Definition receiver_state_summary (receiver : TCPReceiver.t) : receiver_summary :=
  if ByteStream.error (TCPReceiver.stream_out receiver) then R_ERROR
  else if bool_decide (TCPReceiver.ackno receiver = None) then R_LISTEN
  else if ByteStream.input_ended (TCPReceiver.stream_out receiver) then R_FIN_RECV
  else R_SYN_RECV.

Definition sender_state_summary (sender : TCPSender.t) : sender_summary :=
  if ByteStream.error (TCPSender.stream_in sender) then S_ERROR
  else if TCPSender.next_seqno_absolute sender =? 0 then S_CLOSED
  else if TCPSender.next_seqno_absolute sender =? TCPSender.bytes_in_flight sender then S_SYN_SENT
  else if negb (ByteStream.eof (TCPSender.stream_in sender)) then S_SYN_ACKED
  else if TCPSender.next_seqno_absolute sender
          <? uint64 (ByteStream.bytes_written (TCPSender.stream_in sender) + 2) then S_SYN_ACKED
  else if negb (TCPSender.bytes_in_flight sender =? 0) then S_FIN_SENT
  else S_FIN_ACKED.

Definition of_parts (sender : TCPSender.t) (receiver : TCPReceiver.t) (active linger : bool) : t :=
  mk (sender_state_summary sender) (receiver_state_summary receiver) active (if active then linger else false).

(** [TCPConnection::state()] *)
Definition state (c : TCPConnection.t) : t :=
  of_parts (TCPConnection._sender c) (TCPConnection._receiver c) (TCPConnection.active c)
    (TCPConnection._linger_after_streams_finish c).

End TCPState.

Module ConnectionSpec.
Import TCPConnection.

(** ** Sequences of calls *)

Inductive op :=
  | Segment (seg : TCPSegment.t)
  | Write (data : string)
  | EndInput
  | Connect
  | Tick (ms : Z)
  | Read (len : Z)
  | Drain.

(** What the outside sees: bytes accepted from the application, segments given to
    the network, bytes given to the application. *)
Record seen := Seen { written : string; sent : list TCPSegment.t; got : string }.
Definition nothing : seen := Seen [] [] [].
Definition add (g r : seen) : seen :=
  Seen (written g ++ written r) (sent g ++ sent r) (got g ++ got r).

Definition step (c : t) (o : op) : outcome (t * seen) :=
  match o with
  | Segment seg => c' ← segment_received c seg; Ret (c', nothing)
  | Write data => '(n, c') ← write c data; Ret (c', Seen (take (Z.to_nat n) data) [] [])
  | EndInput => c' ← end_input_stream c; Ret (c', nothing)
  | Connect => c' ← connect c; Ret (c', nothing)
  | Tick ms => Ret (tick c ms, nothing)
  | Read len =>
      '(d, s) ← ByteStream.read (inbound_stream c) (Z.min len (ByteStream.buffer_size (inbound_stream c)));
      Ret (set_receiver c (TCPReceiver.set_stream_out (_receiver c) s), Seen [] [] d)
  | Drain => Ret (set_segments_out c [], Seen [] (segments_out c) [])
  end.

(** The application writes nothing after the end of its stream; a segment of the
    peer (unless it is a RST or meets a dead connection) is one that the receiver
    and the sender may get. *)
Definition valid (i : WrappingInt32) (D : string) (c : t) (o : op) : Prop :=
  match o with
  | Segment seg =>
      TCPHeader.rst (TCPSegment.header seg) = true \/ active c = false \/
      (TCPReceiver.valid i D (_receiver c) (TCPReceiver.Segment seg)
       /\ (TCPHeader.ack (TCPSegment.header seg) = true ->
           TCPSender.valid (_sender c) (TCPSender.Ack (TCPHeader.ackno (TCPSegment.header seg))
                                                       (TCPHeader.win (TCPSegment.header seg)))))
  | Write data => TCPSender.valid (_sender c) (TCPSender.Write data)
  | Read len => 0 <= len
  | _ => True
  end.

Section Safety.
Context (cap : Z) (i_peer : WrappingInt32) (D : string) (i_own : WrappingInt32).
Hypothesis Hcap : is_u64 cap.
Hypothesis Hpeer : wi_ok i_peer.
Hypothesis HD : 1 + zlen D < 2 ^ 64 - 1.

(** The sender's half of the invariant. *)
Definition sender_ok (W : string) (segs : list TCPSegment.t) (c : t) : Prop :=
  exists una, TCPSender.inv W una (_sender c) /\ TCPSender._isn (_sender c) = i_own
    /\ Forall (TCPSender.emitted i_own W (TCPSender.ended (_sender c)) (TCPSender._next_seqno (_sender c)))
         (segs ++ _segments_out c).

(** The receiver's half: after a reset its stream is marked, nothing else changed. *)
Definition mark (r : TCPReceiver.t) : TCPReceiver.t :=
  TCPReceiver.set_stream_out r (ByteStream.set_error (TCPReceiver.stream_out r)).
Definition receiver_ok (out : string) (c : t) : Prop :=
  exists r, TCPReceiver.reading cap i_peer D out r
    /\ (_receiver c = r \/ (_is_rst c = true /\ _receiver c = mark r)).

Definition inv (g : seen) (c : t) : Prop :=
  sender_ok (written g) (sent g) c /\ receiver_ok (got g) c.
◆ ◆ ◆ ◆
• **Description of the task**:
Word for word, restate the lines of the data above that fall between the line holding "the network, bytes" and the line holding "(** The application", inclusive, and no other lines.

• **Answer section**:
    the network, bytes given to the application. *)
Record seen := Seen { written : string; sent : list TCPSegment.t; got : string }.
Definition nothing : seen := Seen [] [] [].
Definition add (g r : seen) : seen :=
  Seen (written g ++ written r) (sent g ++ sent r) (got g ++ got r).

Definition step (c : t) (o : op) : outcome (t * seen) :=
  match o with
  | Segment seg => c' ← segment_received c seg; Ret (c', nothing)
  | Write data => '(n, c') ← write c data; Ret (c', Seen (take (Z.to_nat n) data) [] [])
  | EndInput => c' ← end_input_stream c; Ret (c', nothing)
  | Connect => c' ← connect c; Ret (c', nothing)
  | Tick ms => Ret (tick c ms, nothing)
  | Read len =>
      '(d, s) ← ByteStream.read (inbound_stream c) (Z.min len (ByteStream.buffer_size (inbound_stream c)));
      Ret (set_receiver c (TCPReceiver.set_stream_out (_receiver c) s), Seen [] [] d)
  | Drain => Ret (set_segments_out c [], Seen [] (segments_out c) [])
  end.

(** The application writes nothing after the end of its stream; a segment of the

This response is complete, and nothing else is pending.